Ale nie tak się czuł Gaga.
Nagrodzona Grammy gwiazda muzyki pop, znana z przekraczania granic w całym muzycznym świecie, była tak zdenerwowana współpracą z tak odporną gwiazdą, jak Tony Bennett, że musiała pić, żeby się uspokoić!
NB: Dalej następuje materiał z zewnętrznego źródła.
Definition policy_post_init (a : PolicyArgs) : res Policy :=
  pid ← (if truthy (pa_policy_id a) then
           match pa_policy_id a with PStr s => Ok s | _ => unmodelled "policy_id is not a string" end
         else Raise (ValueError "policy_id must not be empty"));
  bytes ← positive_int (ValueError "max_request_bytes must be positive") (pa_max_request_bytes a);
  ttl ← positive_int (ValueError "max_ttl_seconds must be positive") (pa_max_ttl_seconds a);
  actions ← read_sorted "allowed_actions" (pa_allowed_actions a);
  let context_arg := match pa_exact_context a with PNone => PDict [] | v => v end in
  req_context ← read_required_context (pa_required_context a);
  req_fields ← mapM_res (read_fields "required_fields") (pa_required_fields a);
  exact_items ← py_items (pa_exact_fields a);
  exact ← mapM_res read_exact exact_items;
  context ← read_dict (ValueError "exact_context must be an object") context_arg;
  approval_items ← py_items (pa_required_approvals a);
  approvals ← mapM_res (read_count "required_approvals") approval_items;
  limit_items ← py_items (pa_max_numeric_fields a);
  limits ← mapM_res read_limits limit_items;
  input_items ← py_items (pa_required_mesh_inputs a);
  inputs ← mapM_res (read_count "required_mesh_inputs") input_items;
  sources ← mapM_res read_sources (pa_required_mesh_sources a);
  mesh_actions ← read_sorted "mesh_required_actions" (pa_mesh_required_actions a);
  mesh_envs ← read_sorted "mesh_required_environments" (pa_mesh_required_environments a);
  Ok {| policy_id := pid; allowed_actions := actions; required_fields := req_fields;
        exact_fields := exact; required_context := req_context; exact_context := context;
        max_request_bytes := bytes; max_ttl_seconds := ttl; required_approvals := approvals;
        max_numeric_fields := limits; required_mesh_inputs := inputs;
        required_mesh_sources := sources; mesh_required_actions := mesh_actions;
        mesh_required_environments := mesh_envs |}.

(** * [policy_from_dict] *)

Definition policy_required : list string :=
  ["policy_id"; "allowed_actions"; "required_fields"; "exact_fields"; "required_context";
   "exact_context"; "max_request_bytes"; "max_ttl_seconds"].
Definition policy_optional : list string :=
  ["required_approvals"; "max_numeric_fields"; "required_mesh_inputs"; "required_mesh_sources";
   "mesh_required_actions"; "mesh_required_environments"].

Definition policy_from_dict (value : pyval) : res Policy :=
  match value with
  | PDict d =>
      let invalid := ValueError "policy manifest has an invalid schema" in
      fail_if (negb (keys_subset d (policy_required ++ policy_optional))) invalid ;;
      fail_if (negb (keys_superset d policy_required)) invalid ;;
      actions ← py_tuple (dict_get "allowed_actions" d);
      fields ← items_of_tuples (dict_get "required_fields" d);
      context ← py_tuple (dict_get "required_context" d);
      sources ← items_of_tuples (dict_get_or "required_mesh_sources" (PDict []) d);
      mesh_actions ← py_tuple (dict_get_or "mesh_required_actions" (PList []) d);
      mesh_envs ← py_tuple (dict_get_or "mesh_required_environments" (PList []) d);
      policy_post_init {|
        pa_policy_id := dict_get "policy_id" d;
        pa_allowed_actions := actions;
        pa_required_fields := fields;
        pa_exact_fields := dict_get "exact_fields" d;
        pa_required_context := context;
        pa_exact_context := dict_get "exact_context" d;
        pa_max_request_bytes := dict_get "max_request_bytes" d;
        pa_max_ttl_seconds := dict_get "max_ttl_seconds" d;
        pa_required_approvals := dict_get_or "required_approvals" (PDict []) d;
        pa_max_numeric_fields := dict_get_or "max_numeric_fields" (PDict []) d;
        pa_required_mesh_inputs := dict_get_or "required_mesh_inputs" (PDict []) d;
        pa_required_mesh_sources := sources;
        pa_mesh_required_actions := mesh_actions;
        pa_mesh_required_environments := mesh_envs |}
  | _ => Raise (ValueError "policy must be an object")
  end.

(** * [Policy.to_dict] and [Policy.digest] *)

Definition of_num (n : pynum) : pyval :=
  match n with NInt z => PInt z | NFloat f => PFloat f end.
Definition of_strs (l : list string) : pyval := PList (map PStr l).

(** [{k: f(v) for k, v in sorted(d.items())}] *)
Definition sorted_dict {A} (f : A → pyval) (d : list (string * A)) : pyval :=
  PDict (map (λ kv, (kv.1, f kv.2)) (sort_by fst d)).

(** [if xs: result[k] = v] *)
Definition if_nonempty {A} (k : string) (l : list A) (v : pyval) : pydict :=
  match l with [] => [] | _ => [(k, v)] end.

Definition policy_to_dict (p : Policy) : pydict :=
  [("policy_id", PStr (policy_id p));
   ("allowed_actions", of_strs (allowed_actions p));
   ("required_fields", sorted_dict of_strs (required_fields p));
   ("exact_fields", sorted_dict PDict (exact_fields p));
   ("required_context", of_strs (required_context p));
   ("exact_context", PDict (exact_context p));
   ("max_request_bytes", PInt (max_request_bytes p));
   ("max_ttl_seconds", PInt (max_ttl_seconds p));
   ("required_approvals", sorted_dict PInt (required_approvals p))] ++
  if_nonempty "max_numeric_fields" (max_numeric_fields p)
    (sorted_dict (sorted_dict of_num) (max_numeric_fields p)) ++
  if_nonempty "required_mesh_inputs" (required_mesh_inputs p)
    (sorted_dict PInt (required_mesh_inputs p)) ++
  if_nonempty "required_mesh_sources" (required_mesh_sources p)
    (sorted_dict of_strs (required_mesh_sources p)) ++
  if_nonempty "mesh_required_actions" (mesh_required_actions p)
    (of_strs (mesh_required_actions p)) ++
  if_nonempty "mesh_required_environments" (mesh_required_environments p)
    (of_strs (mesh_required_environments p)).

Definition policy_digest (p : Policy) : res string := canonical_digest (PDict (policy_to_dict p)).

(** * Validity and persistence *)

Definition nonempty (s : string) : Prop := s ≠ "".
Definition named {A} (kv : string * A) : Prop := nonempty kv.1.

(** What the constructor guarantees. *)
Record policy_valid (p : Policy) : Prop := {
  pv_id : nonempty (policy_id p);
  pv_bytes : 0 < max_request_bytes p;
  pv_ttl : 0 < max_ttl_seconds p;
  pv_actions : Forall nonempty (allowed_actions p) ∧ str_sorted (allowed_actions p) = true;
  pv_context : Forall nonempty (required_context p) ∧ str_sorted (required_context p) = true;
  pv_fields : Forall (λ kv, named kv ∧ Forall nonempty kv.2) (required_fields p);
  pv_exact : Forall named (exact_fields p);
  pv_approvals : Forall (λ kv, named kv ∧ 0 ≤ kv.2) (required_approvals p);
  pv_limits : Forall (λ kv, named kv ∧
    Forall (λ fl, named fl ∧ pynum_isfinite fl.2 = Some true) kv.2) (max_numeric_fields p);
  pv_inputs : Forall (λ kv, named kv ∧ 0 ≤ kv.2) (required_mesh_inputs p);
  pv_sources : Forall (λ kv, named kv ∧ Forall nonempty kv.2) (required_mesh_sources p);
  pv_mesh_actions :
    Forall nonempty (mesh_required_actions p) ∧ str_sorted (mesh_required_actions p) = true;
  pv_mesh_envs :
    Forall nonempty (mesh_required_environments p) ∧
    str_sorted (mesh_required_environments p) = true
}.

(** ** Each reader accepts what its printer writes, and only valid data *)

Lemma str_items_ok e l xs : str_items e l = Ok xs ↔ l = map PStr xs ∧ Forall nonempty xs.
Proof.
  unfold str_items. rewrite mapM_res_ok. split.
  - induction 1 as [|v s l xs Hv H [IHl IHx]]; [done|].
    apply read_str_ok in Hv as [-> ?]. subst. simpl. auto.
  - intros [-> H]. induction H; simpl; constructor; [by apply read_str_nonempty|done].
Qed.

Lemma key_nonempty_ok e {A} (kv : string * A) : key_nonempty e kv = Ok tt ↔ named kv.
Proof. unfold key_nonempty, named, nonempty. rewrite fail_if_ok, String.eqb_neq. done. Qed.

Lemma read_fields_ok what kv r :
  read_fields what kv = Ok r ↔ kv = (r.1, map PStr r.2) ∧ named r ∧ Forall nonempty r.2.
Proof.
  unfold read_fields. destruct kv as [k l], r as [k' fs]. split.
  - intros H. inv_ok. apply key_nonempty_ok in Hx. apply str_items_ok in Hx0 as [-> ?]. done.
  - intros ([= -> ->] & Hn & Hf). rewrite (proj2 (key_nonempty_ok _ _)) by done. simpl.
    by rewrite (proj2 (str_items_ok _ _ fs)).
Qed.

Lemma read_sources_ok kv r :
  read_sources kv = Ok r ↔ kv = (r.1, map PStr r.2) ∧ named r ∧ Forall nonempty r.2.
Proof.
  unfold read_sources. destruct kv as [k l], r as [k' fs]. split.
  - intros H. inv_ok. apply key_nonempty_ok in Hx. apply str_items_ok in Hx0 as [-> ?]. done.
  - intros ([= -> ->] & Hn & Hf). rewrite (proj2 (key_nonempty_ok _ _)) by done. simpl.
    by rewrite (proj2 (str_items_ok _ _ fs)).
Qed.

Lemma read_exact_ok kv r : read_exact kv = Ok r ↔ kv = (r.1, PDict r.2) ∧ named r.
Proof.
  unfold read_exact. destruct kv as [k v], r as [k' fs]. split.
  - intros H. inv_ok. apply key_nonempty_ok in Hx. destruct v; simpl in *; naive_solver.
  - intros ([= -> ->] & Hn). by rewrite (proj2 (key_nonempty_ok _ _)).
Qed.

Lemma read_count_ok what kv r :
  read_count what kv = Ok r ↔ kv = (r.1, PInt r.2) ∧ named r ∧ 0 ≤ r.2.
Proof.
  unfold read_count. destruct kv as [k v], r as [k' n]. split.
  - intros H. inv_ok. apply key_nonempty_ok in Hx. destruct v; simpl in *; try done.
    destruct (z <? 0) eqn:E; breflect; naive_solver.
  - intros ([= -> ->] & Hn & Hz). rewrite (proj2 (key_nonempty_ok _ _)) by done. simpl in *.
    destruct (n <? 0) eqn:E; breflect; [lia|done].
Qed.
„Trzymałam whisky pod moim stołkiem, ponieważ bardzo denerwowałam się przebywaniem z nim” – wyznała E! Aktualności.
Na szczęście nerwy szybko się rozładowały.
„W momencie, gdy byliśmy razem w studiu, było tak magicznie” – powiedział Gaga. „Odbijaliśmy się od siebie improwizacją i śmialiśmy się. A potem stopniowo staliśmy się coraz większymi przyjaciółmi. I myślę, że dzięki temu nasz śpiew stawał się coraz bardziej szczery i coraz bardziej autentyczny”.
I wygląda na to, że Gaga mogła mieć trochę twórczej rutyny, zanim pracowała z Bennettem, ale on ją wyciągnął z powrotem o tym, ponieważ kontynuowała, mówiąc: „On jest powodem, dla którego jestem tutaj dzisiaj, że wciąż tworzę muzykę, że nadal jestem podekscytowany tworzeniem muzyka. Nawet śpiewanie teraz z Tonym, powrót na trasę, całkowicie zmieniło sposób, w jaki jestem na scenie. To rzeczywiście ożywiło we mnie coś, czego nie czułem od kilku lat. To pewna odporność, pewna pewność siebie”.
Wygląda na to, że jesteśmy winni panu Bennettowi za utrzymanie Matki Potwora na szczycie jej gry. I to dobrze – tak szczęśliwy, jak nowy album uszczęśliwił fanów Gagi, mógł sprawić, że jej tata będzie jeszcze szczęśliwszy.
ZDJĘCIE: Lady Gaga idzie topless dla Versace
„Jako Włosko-Amerykańska kobieta, najważniejszą rzeczą dla nas w naszym życiu jest sprawianie, że nasi ojcowie są dumni, a mój ojciec nigdy nie był ze mnie bardziej dumny niż teraz” – powiedział Gaga.